Lemma respects_for_each {A : Type} (l : list A) (body : A -> M S unit) :
  (forall x, respects R (body x)) -> respects R (for_each l body).
Proof.
  intros Hb. induction l as [|x l IH]; simpl.
  - apply respects_ret.
  - apply respects_bind; [apply Hb | intros _; exact IH].
Qed.

End Respects.





End MonadFacts.

(** ** Strings *)

Section SplitFacts.

Variable sep : ascii.

Lemma split_not_nil (s : string) : Py.split sep s <> [].
Proof.
  destruct s as [|c s]; simpl; [discriminate|].
  destruct (Ascii.eqb c sep); [discriminate|].
  destruct (Py.split sep s); discriminate.
Qed.

(** Without a separator the string is its own single piece. *)
Lemma split_no_sep (s : string) : Py.mem sep s = false -> Py.split sep s = [s].
Proof.
  induction s as [|c s IH]; simpl; [reflexivity|].
  intros E. apply orb_false_iff in E as [E1 E2].
  rewrite E1, (IH E2). reflexivity.
Qed.

(** The pieces of [p ++ sep ++ t] are pieces of [p], at least one, and then
    the pieces of [t]. *)
Lemma split_app (p t : string) :
  exists pieces, pieces <> [] /\
    Py.split sep (p ++ String sep t) = (pieces ++ Py.split sep t)%list.
Proof.
  induction p as [|c p (pieces & N & E)]; simpl.
  - rewrite Ascii.eqb_refl. exists [EmptyString]. split; [discriminate|reflexivity].
  - destruct (Ascii.eqb c sep).
    + exists (EmptyString :: pieces). split; [discriminate|]. now rewrite E.
    + rewrite E. destruct pieces as [|h tl]; [contradiction|].
      exists (String c h :: tl). split; [discriminate|reflexivity].
Qed.

Lemma last_item_app (l1 l2 : list string) :
  l2 <> [] -> Py.last_item (l1 ++ l2) = Py.last_item l2.
Proof.
  intros N. unfold Py.last_item. induction l1 as [|x l1 IH]; simpl; [reflexivity|].
  rewrite <- IH. destruct (l1 ++ l2)%list eqn:E; [|reflexivity].
  apply app_eq_nil in E as [_ E]. contradiction.
Qed.

(** [s.split(sep)[-1]] is what follows the last separator. *)
Lemma last_piece (p t : string) :
  Py.mem sep t = false ->
  Py.last_item (Py.split sep (p ++ String sep t)) = t.
Proof.
  intros E. destruct (split_app p t) as (pieces & _ & ->).
  rewrite last_item_app by apply split_not_nil.
  now rewrite (split_no_sep _ E).
Qed.

End SplitFacts.

(** ** The methods of the manager *)

(** Unfolds a reconciler method down to the calls of the driver. *)
Ltac run_check :=
  unfold _create_login, _create_database_user, cursor_execute, cursor_fetchone,
    logger, record, io, bind, ret; simpl.

Section MethodFacts.

Context {W : Type} `{Driver W}.
Implicit Types s : Mgr W.

(** What [_execute_sql] does, in both modes: it returns, never raises;
    dry, it leaves the world and the audit log alone; live, it sends the
    statement, commits when that went through, and appends one record. *)
Lemma execute_sql_spec dry connection sql description s :
  exists s' b tr,
    _execute_sql dry connection sql description s = (s', Ok b) /\
    trace s' = (trace s ++ EvCall (MExecuteSql sql description) :: tr)%list /\
    if dry then
      b = true /\ tr = [] /\ world s' = world s /\ audit_log s' = audit_log s
    else
      (tr = [EvExecute sql] \/ tr = [EvExecute sql; EvCommit]) /\
      exists r, audit_log s' = (audit_log s ++ [r])%list /\
        a_action r = description /\ a_sql r = sql /\
        a_status r = (if b then "success" else "failed") /\
        (if b then a_error r = None else exists e, a_error r = Some e).
Proof.
  unfold _execute_sql, try_except, bind, record, cursor_execute, connection_commit,
    logger, now_isoformat, audit_append, io, ret, bind, record; simpl.
  destruct dry; simpl.
  - eexists _, true, []. repeat split; reflexivity.
  - destruct (drv_execute connection sql (world s)) as [w1 [[]|e]] eqn:E1; simpl.
    + destruct (drv_commit connection w1) as [w2 [[]|e]] eqn:E2; simpl;
        destruct (drv_now_iso w2) as [w3 ts] eqn:E3; simpl.
      * eexists _, true, _. split; [reflexivity|]. simpl.
        split; [rewrite <- ?app_assoc; reflexivity|].
        split; [now right|]. eexists. split; [reflexivity|]. simpl. auto.
      * eexists _, false, _. split; [reflexivity|]. simpl.
        split; [rewrite <- ?app_assoc; reflexivity|].
        split; [now right|]. eexists. split; [reflexivity|]. simpl. eauto 6.
    + destruct (drv_now_iso w1) as [w3 ts] eqn:E3; simpl.
      eexists _, false, _. split; [reflexivity|]. simpl.
      split; [rewrite <- ?app_assoc; reflexivity|].
      split; [now left|]. eexists. split; [reflexivity|]. simpl. eauto 6.
Qed.

Lemma execute_sql_returns dry connection sql description :
  returns (_execute_sql dry connection sql description).
Proof.
  intros s. destruct (execute_sql_spec dry connection sql description s)
    as (s' & b & tr & E & _). now exists s', b.
Qed.

(** *** Which events a method leaves in the trace *)

Section Extends.

Variable P : Event -> Prop.

Lemma extends_refl s : extends P s s.
Proof. exists []. split; [now rewrite app_nil_r | constructor]. Qed.

Lemma extends_trans s1 s2 s3 : extends P s1 s2 -> extends P s2 s3 -> extends P s1 s3.
Proof.
  intros (t1 & E1 & F1) (t2 & E2 & F2). exists (t1 ++ t2)%list. split.
  - now rewrite E2, E1, app_assoc.
  - apply Forall_app. now split.
Qed.

Lemma extends_record e : P e -> respects (extends P) (@record W e).
Proof. intros Pe s. exists [e]. split; [reflexivity | now constructor]. Qed.

Lemma extends_logger lvl msg : respects (extends P) (@logger W lvl msg).
Proof. intros s. exists []. split; [simpl; now rewrite app_nil_r | constructor]. Qed.

Lemma extends_audit_append r : respects (extends P) (@audit_append W r).
Proof. intros s. exists []. split; [simpl; now rewrite app_nil_r | constructor]. Qed.

Lemma extends_io {A : Type} (f : W -> W * Res A) : respects (extends P) (io f).
Proof.
  intros s. unfold io. destruct (f (world s)) as [w' r]. simpl.
  exists []. split; [now rewrite app_nil_r | constructor].
Qed.

Lemma extends_bind {A B : Type} (m : M (Mgr W) A) (k : A -> M (Mgr W) B) :
  respects (extends P) m -> (forall a, respects (extends P) (k a)) ->
  respects (extends P) (bind m k).
Proof. apply respects_bind. exact extends_trans. Qed.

■ ■ ■ ■

**Work order:** From the records above, copy out the line with "Lemma last_piece (p", the line with "(** ** The methods of the manager *)", and every line between them, word for word.

**Finished task:**
Lemma last_piece (p t : string) :
  Py.mem sep t = false ->
  Py.last_item (Py.split sep (p ++ String sep t)) = t.
Proof.
  intros E. destruct (split_app p t) as (pieces & _ & ->).
  rewrite last_item_app by apply split_not_nil.
  now rewrite (split_no_sep _ E).
Qed.

End SplitFacts.

(** ** The methods of the manager *)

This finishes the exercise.